Please return every line of the records that contains the word "JobState".

BEGIN Dataset

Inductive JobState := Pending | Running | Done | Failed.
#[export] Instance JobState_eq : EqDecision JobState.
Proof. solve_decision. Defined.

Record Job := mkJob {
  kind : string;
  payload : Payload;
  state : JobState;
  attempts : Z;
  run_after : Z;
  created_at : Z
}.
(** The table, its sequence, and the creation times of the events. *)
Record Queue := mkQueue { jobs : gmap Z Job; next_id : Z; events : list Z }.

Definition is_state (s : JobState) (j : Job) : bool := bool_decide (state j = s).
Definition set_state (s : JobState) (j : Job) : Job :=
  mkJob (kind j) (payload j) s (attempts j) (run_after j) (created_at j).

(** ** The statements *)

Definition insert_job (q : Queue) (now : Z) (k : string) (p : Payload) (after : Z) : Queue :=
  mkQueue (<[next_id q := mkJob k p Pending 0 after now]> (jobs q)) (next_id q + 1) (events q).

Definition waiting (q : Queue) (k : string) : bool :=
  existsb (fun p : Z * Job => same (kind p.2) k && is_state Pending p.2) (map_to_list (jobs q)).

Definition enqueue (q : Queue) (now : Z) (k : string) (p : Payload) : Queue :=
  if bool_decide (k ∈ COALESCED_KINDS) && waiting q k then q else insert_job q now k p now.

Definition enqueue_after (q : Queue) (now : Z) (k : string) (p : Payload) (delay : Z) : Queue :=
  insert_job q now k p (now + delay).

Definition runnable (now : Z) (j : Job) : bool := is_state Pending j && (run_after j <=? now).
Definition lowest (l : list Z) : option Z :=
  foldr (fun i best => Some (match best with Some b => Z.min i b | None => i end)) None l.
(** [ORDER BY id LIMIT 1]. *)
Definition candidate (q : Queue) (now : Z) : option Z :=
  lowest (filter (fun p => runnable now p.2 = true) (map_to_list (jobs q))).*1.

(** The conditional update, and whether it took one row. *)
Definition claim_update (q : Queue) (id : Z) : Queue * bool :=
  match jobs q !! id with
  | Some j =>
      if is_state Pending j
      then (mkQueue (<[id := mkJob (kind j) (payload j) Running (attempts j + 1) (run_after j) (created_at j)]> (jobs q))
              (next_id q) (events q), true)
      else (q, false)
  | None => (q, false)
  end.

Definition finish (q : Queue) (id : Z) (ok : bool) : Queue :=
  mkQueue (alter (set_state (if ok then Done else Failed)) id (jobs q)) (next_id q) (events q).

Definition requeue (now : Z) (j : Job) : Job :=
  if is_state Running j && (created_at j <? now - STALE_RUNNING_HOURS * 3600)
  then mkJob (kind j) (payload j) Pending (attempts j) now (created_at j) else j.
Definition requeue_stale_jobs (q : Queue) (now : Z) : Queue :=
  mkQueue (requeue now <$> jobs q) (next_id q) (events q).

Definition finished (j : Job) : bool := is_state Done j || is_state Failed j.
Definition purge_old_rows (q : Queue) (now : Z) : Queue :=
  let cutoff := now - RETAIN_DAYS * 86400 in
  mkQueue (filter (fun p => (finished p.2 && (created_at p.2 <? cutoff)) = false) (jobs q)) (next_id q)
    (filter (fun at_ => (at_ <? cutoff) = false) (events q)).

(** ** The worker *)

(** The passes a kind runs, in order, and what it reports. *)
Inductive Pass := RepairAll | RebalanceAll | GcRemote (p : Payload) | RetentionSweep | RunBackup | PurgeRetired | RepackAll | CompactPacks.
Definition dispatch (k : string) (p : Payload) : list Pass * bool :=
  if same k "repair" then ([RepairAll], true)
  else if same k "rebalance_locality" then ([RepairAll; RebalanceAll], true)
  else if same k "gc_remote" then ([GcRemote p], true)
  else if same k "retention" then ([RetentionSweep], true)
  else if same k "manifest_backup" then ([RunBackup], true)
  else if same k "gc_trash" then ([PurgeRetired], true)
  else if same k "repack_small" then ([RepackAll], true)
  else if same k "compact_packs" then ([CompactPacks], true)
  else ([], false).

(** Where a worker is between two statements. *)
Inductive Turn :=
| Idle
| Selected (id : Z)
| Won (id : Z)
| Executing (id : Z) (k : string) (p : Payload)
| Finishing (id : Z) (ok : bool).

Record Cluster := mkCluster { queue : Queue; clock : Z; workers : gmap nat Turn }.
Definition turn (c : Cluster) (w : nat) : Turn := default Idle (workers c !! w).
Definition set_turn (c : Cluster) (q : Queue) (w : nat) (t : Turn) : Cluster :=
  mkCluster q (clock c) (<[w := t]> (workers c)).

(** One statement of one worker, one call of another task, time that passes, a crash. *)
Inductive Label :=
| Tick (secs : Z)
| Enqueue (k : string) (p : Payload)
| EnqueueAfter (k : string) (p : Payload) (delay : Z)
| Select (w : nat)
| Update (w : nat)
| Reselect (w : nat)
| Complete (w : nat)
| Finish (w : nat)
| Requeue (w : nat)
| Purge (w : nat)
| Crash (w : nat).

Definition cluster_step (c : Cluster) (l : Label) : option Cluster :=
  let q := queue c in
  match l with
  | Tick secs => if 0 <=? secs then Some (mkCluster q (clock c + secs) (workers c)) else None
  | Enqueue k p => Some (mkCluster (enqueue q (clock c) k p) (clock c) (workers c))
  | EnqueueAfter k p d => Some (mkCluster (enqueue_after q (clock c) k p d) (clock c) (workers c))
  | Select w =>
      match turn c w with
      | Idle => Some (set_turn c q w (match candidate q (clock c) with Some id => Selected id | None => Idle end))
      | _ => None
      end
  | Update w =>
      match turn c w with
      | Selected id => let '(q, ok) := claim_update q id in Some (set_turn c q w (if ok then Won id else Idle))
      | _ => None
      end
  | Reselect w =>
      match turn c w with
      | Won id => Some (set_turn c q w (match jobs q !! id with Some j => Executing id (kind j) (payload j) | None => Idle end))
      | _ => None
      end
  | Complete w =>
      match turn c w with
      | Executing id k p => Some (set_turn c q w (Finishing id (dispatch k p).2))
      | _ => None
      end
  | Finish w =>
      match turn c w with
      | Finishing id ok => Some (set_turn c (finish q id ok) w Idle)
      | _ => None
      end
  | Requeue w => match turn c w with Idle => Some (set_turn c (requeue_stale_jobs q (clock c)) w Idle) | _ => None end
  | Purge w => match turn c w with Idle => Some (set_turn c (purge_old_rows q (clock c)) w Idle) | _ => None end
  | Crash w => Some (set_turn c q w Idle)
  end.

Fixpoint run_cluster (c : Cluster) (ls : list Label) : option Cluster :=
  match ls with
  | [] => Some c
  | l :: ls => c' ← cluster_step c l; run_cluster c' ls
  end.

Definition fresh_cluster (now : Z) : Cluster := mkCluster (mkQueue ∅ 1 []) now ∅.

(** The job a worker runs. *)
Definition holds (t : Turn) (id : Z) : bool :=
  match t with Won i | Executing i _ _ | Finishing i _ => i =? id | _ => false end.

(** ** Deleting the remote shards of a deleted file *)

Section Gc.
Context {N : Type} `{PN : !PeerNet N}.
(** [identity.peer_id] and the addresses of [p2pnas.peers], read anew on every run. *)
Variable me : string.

END Dataset

Exercise solution:
Inductive JobState := Pending | Running | Done | Failed.
#[export] Instance JobState_eq : EqDecision JobState.
  state : JobState;
Definition is_state (s : JobState) (j : Job) : bool := bool_decide (state j = s).
Definition set_state (s : JobState) (j : Job) : Job :=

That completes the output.